▶ **Saved data entries**
==================================================
(* ===== verification/UnMkBootImg.v ===== *)
(** * unmkbootimg: mkbootimg/unmkbootimg.c

    The argument loop, [save_file], and [main]: the checks on the image, the
    offsets at which the items are looked for, the files written and the
    mkbootimg command printed.  A read outside the loaded file and a division
    by zero are undefined behaviour, which ends a run as [UB]. *)
From S2P Require Import Prelude Libc Hash Sha BootImg MkBootImg.

Record unmk_args := {
  u_kernel_fn : string;
  u_ramdisk_fn : string;
  u_second_fn : string;
  u_bootimg : option string
}.

Definition unmk_defaults : unmk_args := {|
  u_kernel_fn := "kernel"; u_ramdisk_fn := "ramdisk.cpio.gz";
  u_second_fn := "second_bootloader"; u_bootimg := None |}.

(** The [while(argc > 0)] loop; [None] is [return usage()]. *)
Fixpoint unmk_parse (a : unmk_args) (argv : list string) : option unmk_args :=
  match argv with
  | [] => Some a
  | [_] => None
  | arg :: val :: rest =>
      let '{| u_kernel_fn := k; u_ramdisk_fn := r; u_second_fn := s; u_bootimg := b |} := a in
      if String.eqb arg "--input" || String.eqb arg "-i" then
        unmk_parse {| u_kernel_fn := k; u_ramdisk_fn := r; u_second_fn := s; u_bootimg := Some val |} rest
      else if String.eqb arg "--kernel" then
        unmk_parse {| u_kernel_fn := val; u_ramdisk_fn := r; u_second_fn := s; u_bootimg := b |} rest
      else if String.eqb arg "--ramdisk" then
        unmk_parse {| u_kernel_fn := k; u_ramdisk_fn := val; u_second_fn := s; u_bootimg := b |} rest
      else if String.eqb arg "--second" then
        unmk_parse {| u_kernel_fn := k; u_ramdisk_fn := r; u_second_fn := val; u_bootimg := b |} rest
      else None
  end.

Definition unmk_usage_text : string :=
"usage: unmkbootimg
       [ --kernel <filename> ]
       [ --ramdisk <filename> ]
       [ --second <2ndbootloader-filename> ]
       -i|--input <filename>".

Inductive result :=
  | Exit (r : outcome)
  | UB.

(** [save_file(fn, &file_data[offset], sz)]: the count it returns, which
    includes bytes that were only buffered, and the files after [fclose];
    [None] when [fwrite] would read outside [file_data]. *)
Definition save_file (o : os) (fs : gmap string (list Z)) (fn : string) (mem : list Z) (offset sz : Z)
    : option (Z * gmap string (list Z)) :=
  if negb (os_can_create o fn) then Some (0, fs) else
  if Z.of_nat (length mem) <? offset + sz then None else
  let data := bytes_at (Z.to_nat offset) (Z.to_nat sz) mem in
  let '(fd, n) := fwrite data (fopen_wb o fn) in
  Some (Z.of_nat n, <[fn := fclosed fd]> fs).

(** The offsets [main] computes, in 32-bit unsigned arithmetic. *)
Definition kernel_off (h : boot_img_hdr) : Z := hdr_page_size h.
Definition ramdisk_off (h : boot_img_hdr) : Z :=
  u32 (u32 (hdr_kernel_size h + u32 (2 * hdr_page_size h) - 1) / hdr_page_size h * hdr_page_size h).
Definition second_off (h : boot_img_hdr) : Z :=
  u32 (u32 (u32 (hdr_kernel_size h + hdr_ramdisk_size h) + u32 (2 * hdr_page_size h) - 1)
         / hdr_page_size h * hdr_page_size h).

(** One of the three extractions: what remains to be done continues with the
    files and the output so far. *)
Definition extract (o : os) (mem : list Z) (fn : string) (what : string) (sz : Z) (divides : bool)
    (page offset : Z) (fs : gmap string (list Z)) (stdout : list Z)
    (k : gmap string (list Z) -> list Z -> result) : result :=
  if sz =? 0 then k fs stdout else
  if divides && (page =? 0) then UB else
  match save_file o fs fn mem offset sz with
  | None => UB
  | Some (n, fs) =>
      if negb (n =? sz)
      then Exit {| code := 1; files := fs; out := stdout;
                   err := ["error: could not save " +:+ what +:+ " '" +:+ fn +:+ "'"] |}
      else k fs (stdout ++ bytes_of what ++ bytes_of " written to '" ++ bytes_of fn ++ bytes_of "' ("
                 ++ fmt_d (s32 sz) ++ bytes_of " bytes)" ++ [10])
  end.

(** The options of the printed command with their values, or [None] when a
    [%s] runs past the end of the file looking for a NUL. *)
Definition rebuild_options (h : boot_img_hdr) (mem : list Z) (a : unmk_args) (img : string)
    : option (list (string * list Z)) :=
  name ← (if hdr_name h !!! 0%nat =? 0 then Some []
          else (fun s => [("--board", s)]) <$> c_string (drop 48 mem));
  cmd ← (if hdr_cmdline h !!! 0%nat =? 0 then Some []
         else s ← c_string (drop 64 mem); t ← c_string (drop 608 mem);
              Some [("--cmdline", s ++ t)]);
  let hex v := bytes_of "0x" ++ fmt_x 8 v in
  Some ([("--base", bytes_of "0"); ("--pagesize", fmt_d (s32 (hdr_page_size h)))]
    ++ name
    ++ [("--kernel_offset", hex (hdr_kernel_addr h)); ("--ramdisk_offset", hex (hdr_ramdisk_addr h));
        ("--second_offset", hex (hdr_second_addr h)); ("--tags_offset", hex (hdr_tags_addr h))]
    ++ cmd
    ++ (if hdr_kernel_size h =? 0 then [] else [("--kernel", bytes_of (u_kernel_fn a))])
    ++ (if hdr_ramdisk_size h =? 0 then [] else [("--ramdisk", bytes_of (u_ramdisk_fn a))])
    ++ (if hdr_second_size h =? 0 then [] else [("--second", bytes_of (u_second_fn a))])
    ++ [("-o", bytes_of img)]).

(** The text of one option as [printf] writes it. *)
Definition render_option (p : string * list Z) : list Z :=
  let '(flag, v) := p in
  bytes_of flag ++ [32]
  ++ (if String.eqb flag "--cmdline" then [39] ++ v ++ [39] else v)
  ++ (if String.eqb flag "-o" then [10] else [32]).

Definition print_command (h : boot_img_hdr) (mem : list Z) (a : unmk_args) (img : string)
    : option (list Z) :=
  opts ← rebuild_options h mem a img;
  Some ([10] ++ bytes_of "To rebuild this boot image, you can use the command:" ++ [10]
        ++ bytes_of "  mkbootimg " ++ flat_map render_option opts).

Definition unmk_main (o : os) (argv : list string) : result :=
  let fail msgs := Exit (exit_with o 1 msgs) in
  match unmk_parse unmk_defaults argv with
  | None => fail [unmk_usage_text]
  | Some a =>
      match u_bootimg a with
      | None => fail ["error: no input filename specified"; unmk_usage_text]
      | Some img =>
          match load_file o img with
          | None => fail ["error: could not load image '" +:+ img +:+ "'"]
          | Some (mem, file_size) =>
              if file_size <? Z.of_nat sizeof_hdr
              then fail ["error: file too small for a boot image"] else
              let h := hdr_of_bytes mem in
              if negb (bool_decide (hdr_magic h = bytes_of BOOT_MAGIC))
              then fail ["error: not an Android boot image"] else
              extract o mem (u_kernel_fn a) "kernel" (hdr_kernel_size h) false
                (hdr_page_size h) (kernel_off h) (os_fs o) [] (fun fs stdout =>
              extract o mem (u_ramdisk_fn a) "ramdisk" (hdr_ramdisk_size h) true
                (hdr_page_size h) (ramdisk_off h) fs stdout (fun fs stdout =>
              extract o mem (u_second_fn a) "second bootloader" (hdr_second_size h) true
                (hdr_page_size h) (second_off h) fs stdout (fun fs stdout =>
              match print_command h mem a img with
              | None => UB
              | Some text => Exit {| code := 0; files := fs; out := stdout ++ text; err := [] |}
              end)))
          end
      end
  end.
==================================================
▶ **Exercise directions**
Print the lines above from the one with "u_second_fn : string;" through the one with "if negb (os_can_create", both included, exactly as written and nothing more.

▶ **Expected answer**
  u_second_fn : string;
  u_bootimg : option string
}.

Definition unmk_defaults : unmk_args := {|
  u_kernel_fn := "kernel"; u_ramdisk_fn := "ramdisk.cpio.gz";
  u_second_fn := "second_bootloader"; u_bootimg := None |}.

(** The [while(argc > 0)] loop; [None] is [return usage()]. *)
Fixpoint unmk_parse (a : unmk_args) (argv : list string) : option unmk_args :=
  match argv with
  | [] => Some a
  | [_] => None
  | arg :: val :: rest =>
      let '{| u_kernel_fn := k; u_ramdisk_fn := r; u_second_fn := s; u_bootimg := b |} := a in
      if String.eqb arg "--input" || String.eqb arg "-i" then
        unmk_parse {| u_kernel_fn := k; u_ramdisk_fn := r; u_second_fn := s; u_bootimg := Some val |} rest
      else if String.eqb arg "--kernel" then
        unmk_parse {| u_kernel_fn := val; u_ramdisk_fn := r; u_second_fn := s; u_bootimg := b |} rest
      else if String.eqb arg "--ramdisk" then
        unmk_parse {| u_kernel_fn := k; u_ramdisk_fn := val; u_second_fn := s; u_bootimg := b |} rest
      else if String.eqb arg "--second" then
        unmk_parse {| u_kernel_fn := k; u_ramdisk_fn := r; u_second_fn := val; u_bootimg := b |} rest
      else None
  end.

Definition unmk_usage_text : string :=
"usage: unmkbootimg
       [ --kernel <filename> ]
       [ --ramdisk <filename> ]
       [ --second <2ndbootloader-filename> ]
       -i|--input <filename>".

Inductive result :=
  | Exit (r : outcome)
  | UB.

(** [save_file(fn, &file_data[offset], sz)]: the count it returns, which
    includes bytes that were only buffered, and the files after [fclose];
    [None] when [fwrite] would read outside [file_data]. *)
Definition save_file (o : os) (fs : gmap string (list Z)) (fn : string) (mem : list Z) (offset sz : Z)
    : option (Z * gmap string (list Z)) :=
  if negb (os_can_create o fn) then Some (0, fs) else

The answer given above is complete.